Exercise directions →
A verbatim reproduction of the lines below, from the line containing "Lemma resolveSlot_mainMeal task" through the line containing "-- by injection Heq as -> _.", both ends included, is the whole required output.

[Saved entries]
►
(** C4: for a user with a start date, [calculateCurrentWeek] is
    [min(floor(floor(|now - start| / 86400000 ms) / 7) + 1, 8)]; from the
    start date on it stays within 1..8 and never decreases as the clock
    advances; it is 1 at the start date, 2 ten days later and 8 (not 9) sixty
    days later.  Without a user or without a start date it is 1. *)
Theorem calculateCurrentWeek_spec :
  (∀ d now c user start,
     findUser d c = Some user → startDate user = Some start →
     calculateCurrentWeek d now c = Z.min (Z.abs (now - start) / 86400000 / 7 + 1) 8
     ∧ (start ≤ now → 1 ≤ calculateCurrentWeek d now c ≤ 8)
     ∧ (∀ later, start ≤ now → now ≤ later →
          calculateCurrentWeek d now c ≤ calculateCurrentWeek d later c)
     ∧ calculateCurrentWeek d start c = 1
     ∧ calculateCurrentWeek d (start + 10 * 86400000) c = 2
     ∧ calculateCurrentWeek d (start + 60 * 86400000) c = 8)
  ∧ (∀ d now c,
       findUser d c = None ∨ (∃ user, findUser d c = Some user ∧ startDate user = None) →
       calculateCurrentWeek d now c = 1).
Proof.
  split.
  - intros d now c user start Hu Hs.
    rewrite !(calculateCurrentWeek_started d _ c user start Hu Hs).
    split; [apply weekSince_eq|].
    split; [intros _; apply weekSince_range|].
    split.
    { intros later H1 H2.
      rewrite (calculateCurrentWeek_started d _ c user start Hu Hs).
      by apply weekSince_mono. }
    split.
    { replace start with (start + 0 * 86400000) at 2 by lia.
      by rewrite weekSince_after. }
    split; by rewrite weekSince_after.
  - intros d now c [Hn | (user & Hu & Hs)]; unfold calculateCurrentWeek.
    + by rewrite Hn.
    + by rewrite Hu, Hs.
Qed.

Lemma calculateCurrentWeek_spec_witness :
  (calculateCurrentWeek enrolled 864000000 1
     = Z.min (Z.abs (864000000 - 0) / 86400000 / 7 + 1) 8
   ∧ 1 ≤ calculateCurrentWeek enrolled 864000000 1 ≤ 8
   ∧ calculateCurrentWeek enrolled 864000000 1 ≤ calculateCurrentWeek enrolled 5184000000 1)
  ∧ calculateCurrentWeek enrolled 864000000 2 = 1.
Proof.
  split.
  - destruct (proj1 calculateCurrentWeek_spec enrolled 864000000 1 _ 0 eq_refl eq_refl)
      as (Hformula & Hrange & Hmono & _).
    split; [exact Hformula|].
    split; [apply Hrange; lia|].
    apply Hmono; lia.
  - apply (proj2 calculateCurrentWeek_spec enrolled 864000000 2).
    left. reflexivity.
Defined.

(** C9: when the clock is before the start date the elapsed time is taken in
    absolute value, so the week is
    [min(floor(floor((start - now) / 86400000 ms) / 7) + 1, 8)]; a start date
    more than seven days ahead already gives week 2 or more. *)
Theorem calculateCurrentWeek_before_start d now c user start :
  findUser d c = Some user → startDate user = Some start → now < start →
  calculateCurrentWeek d now c = Z.min ((start - now) / 86400000 / 7 + 1) 8
  ∧ (7 * 86400000 < start - now → 2 ≤ calculateCurrentWeek d now c).
Proof.
  intros Hu Hs Hlt.
  rewrite (calculateCurrentWeek_started d now c user start Hu Hs), weekSince_eq.
  replace (Z.abs (now - start)) with (start - now) by lia.
  split; [reflexivity|].
  intros Hfar.
  assert (7 ≤ (start - now) / 86400000) by (apply Z.div_le_lower_bound; lia).
  assert (1 ≤ (start - now) / 86400000 / 7) by (apply Z.div_le_lower_bound; lia).
  lia.
Qed.

Lemma calculateCurrentWeek_before_start_witness :
  calculateCurrentWeek enrolled (-691200000) 1 = Z.min ((0 - -691200000) / 86400000 / 7 + 1) 8
  ∧ 2 ≤ calculateCurrentWeek enrolled (-691200000) 1.
Proof.
  destruct (calculateCurrentWeek_before_start enrolled (-691200000) 1 _ 0 eq_refl eq_refl)
    as [Hformula Hfar]; [lia|].
  split; [exact Hformula | apply Hfar; lia].
Defined.

End WeekCalculator.

(** ** ScheduleResolver: [getScheduleForDay] *)

Section ScheduleResolver.

Variables (d : Db) (now c : Z) (day : string).

Lemma resolveSlot_workout task :
  resolveSlot d now c day "17:00" task =
    match getWorkout d c (calculateCurrentWeek d now c) day with
    | Some workout =>
        {| title := w_title workout;
           description := w_description workout;
           mealContent := mealContent task |}
    | None => task
    end.
Proof. reflexivity. Qed.

Lemma resolveSlot_snack task :
  resolveSlot d now c day "16:00" task =
    match getMeal d c day with
    | Some meal =>
        {| title := title task;
           description := description task;
           mealContent := Some (snack meal) |}
    | None => task
    end.
Proof. reflexivity. Qed.

Lemma resolveSlot_mainMeal task :
  resolveSlot d now c day "22:00" task =
    match getMeal d c day with
    | Some meal =>
        {| title := title task;
           description := description task;
           mealContent := Some (mainMeal meal) |}
    | None => task
    end.
Proof. reflexivity. Qed.

Lemma resolveSlot_regular time task :
  time ≠ "17:00" → time ≠ "16:00" → time ≠ "22:00" →
  resolveSlot d now c day time task = task.
Proof.
  intros H17 H16 H22. unfold resolveSlot.
  destruct (String.eqb_spec time "17:00"); [done|].
  destruct (String.eqb_spec time "16:00"); [done|].
  destruct (String.eqb_spec time "22:00"); done.
Qed.

Lemma find_firstMatch {A : Type} (p : A → bool) (P : A → Prop) (rows : list A) (row : A) :
  (∀ x, p x = true ↔ P x) →
  find p rows = Some row ↔ firstMatch P rows row.
Proof.
  intros Hp. induction rows as [|x rows IH]; simpl.
  - split; [done|]. intros (before & after & Heq & _). by destruct before.
  - destruct (p x) eqn:Hx.
    + split.
      * intros [= ->]. exists [], rows. split; [done|]. split; [by apply Hp|].
        by intros other [].
      * intros ([|y before] & after & Heq & HP & Hfirst).
        -- by injection Heq as -> _.
        -- injection Heq as -> _. destruct (Hfirst y); [by left | by apply Hp].
    + rewrite IH. split.
      * intros (before & after & -> & HP & Hfirst).
        exists (x :: before), after. split; [done|]. split; [done|].
        intros other [<-|Hin]; [|by apply Hfirst].
        intros HPx%Hp. congruence.
      * intros ([|y before] & after & Heq & HP & Hfirst).
        -- injection Heq as -> _. apply Hp in HP. congruence.
        -- injection Heq as -> ->. exists before, after.
           split; [done|]. split; [done|]. intros other Hin. apply Hfirst. by right.
Qed.

Lemma find_no_match {A : Type} (p : A → bool) (P : A → Prop) (rows : list A) :
  (∀ x, p x = true ↔ P x) →
  find p rows = None ↔ ∀ x, In x rows → ¬ P x.
Proof.
  intros Hp. split.
  - intros Hnone x Hin HP%Hp. by rewrite (find_none p rows Hnone x Hin) in HP.
  - intros Hall. induction rows as [|x rows IH]; simpl; [done|].
    destruct (p x) eqn:Hx.
    + destruct (Hall x); [by left | by apply Hp].
    + apply IH. intros y Hy. apply Hall. by right.
Qed.

Lemma workout_matches week (w : Workout) :
  (w_chatId w =? c)%Z && (w_week w =? week)%Z && String.eqb (w_day w) day = true
  ↔ w_chatId w = c ∧ w_week w = week ∧ w_day w = day.
Proof. rewrite !andb_true_iff, !Z.eqb_eq, String.eqb_eq. tauto. Qed.

Lemma meal_matches (m : Meal) :
  (m_chatId m =? c)%Z && String.eqb (m_day m) day = true
  ↔ m_chatId m = c ∧ m_day m = day.
Proof. rewrite andb_true_iff, Z.eqb_eq, String.eqb_eq. tauto. Qed.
◄
Answer section →
Lemma resolveSlot_mainMeal task :
  resolveSlot d now c day "22:00" task =
    match getMeal d c day with
    | Some meal =>
        {| title := title task;
           description := description task;
           mealContent := Some (mainMeal meal) |}
    | None => task
    end.
Proof. reflexivity. Qed.

Lemma resolveSlot_regular time task :
  time ≠ "17:00" → time ≠ "16:00" → time ≠ "22:00" →
  resolveSlot d now c day time task = task.
Proof.
  intros H17 H16 H22. unfold resolveSlot.
  destruct (String.eqb_spec time "17:00"); [done|].
  destruct (String.eqb_spec time "16:00"); [done|].
  destruct (String.eqb_spec time "22:00"); done.
Qed.

Lemma find_firstMatch {A : Type} (p : A → bool) (P : A → Prop) (rows : list A) (row : A) :
  (∀ x, p x = true ↔ P x) →
  find p rows = Some row ↔ firstMatch P rows row.
Proof.
  intros Hp. induction rows as [|x rows IH]; simpl.
  - split; [done|]. intros (before & after & Heq & _). by destruct before.
  - destruct (p x) eqn:Hx.
    + split.
      * intros [= ->]. exists [], rows. split; [done|]. split; [by apply Hp|].
        by intros other [].
      * intros ([|y before] & after & Heq & HP & Hfirst).
        -- by injection Heq as -> _.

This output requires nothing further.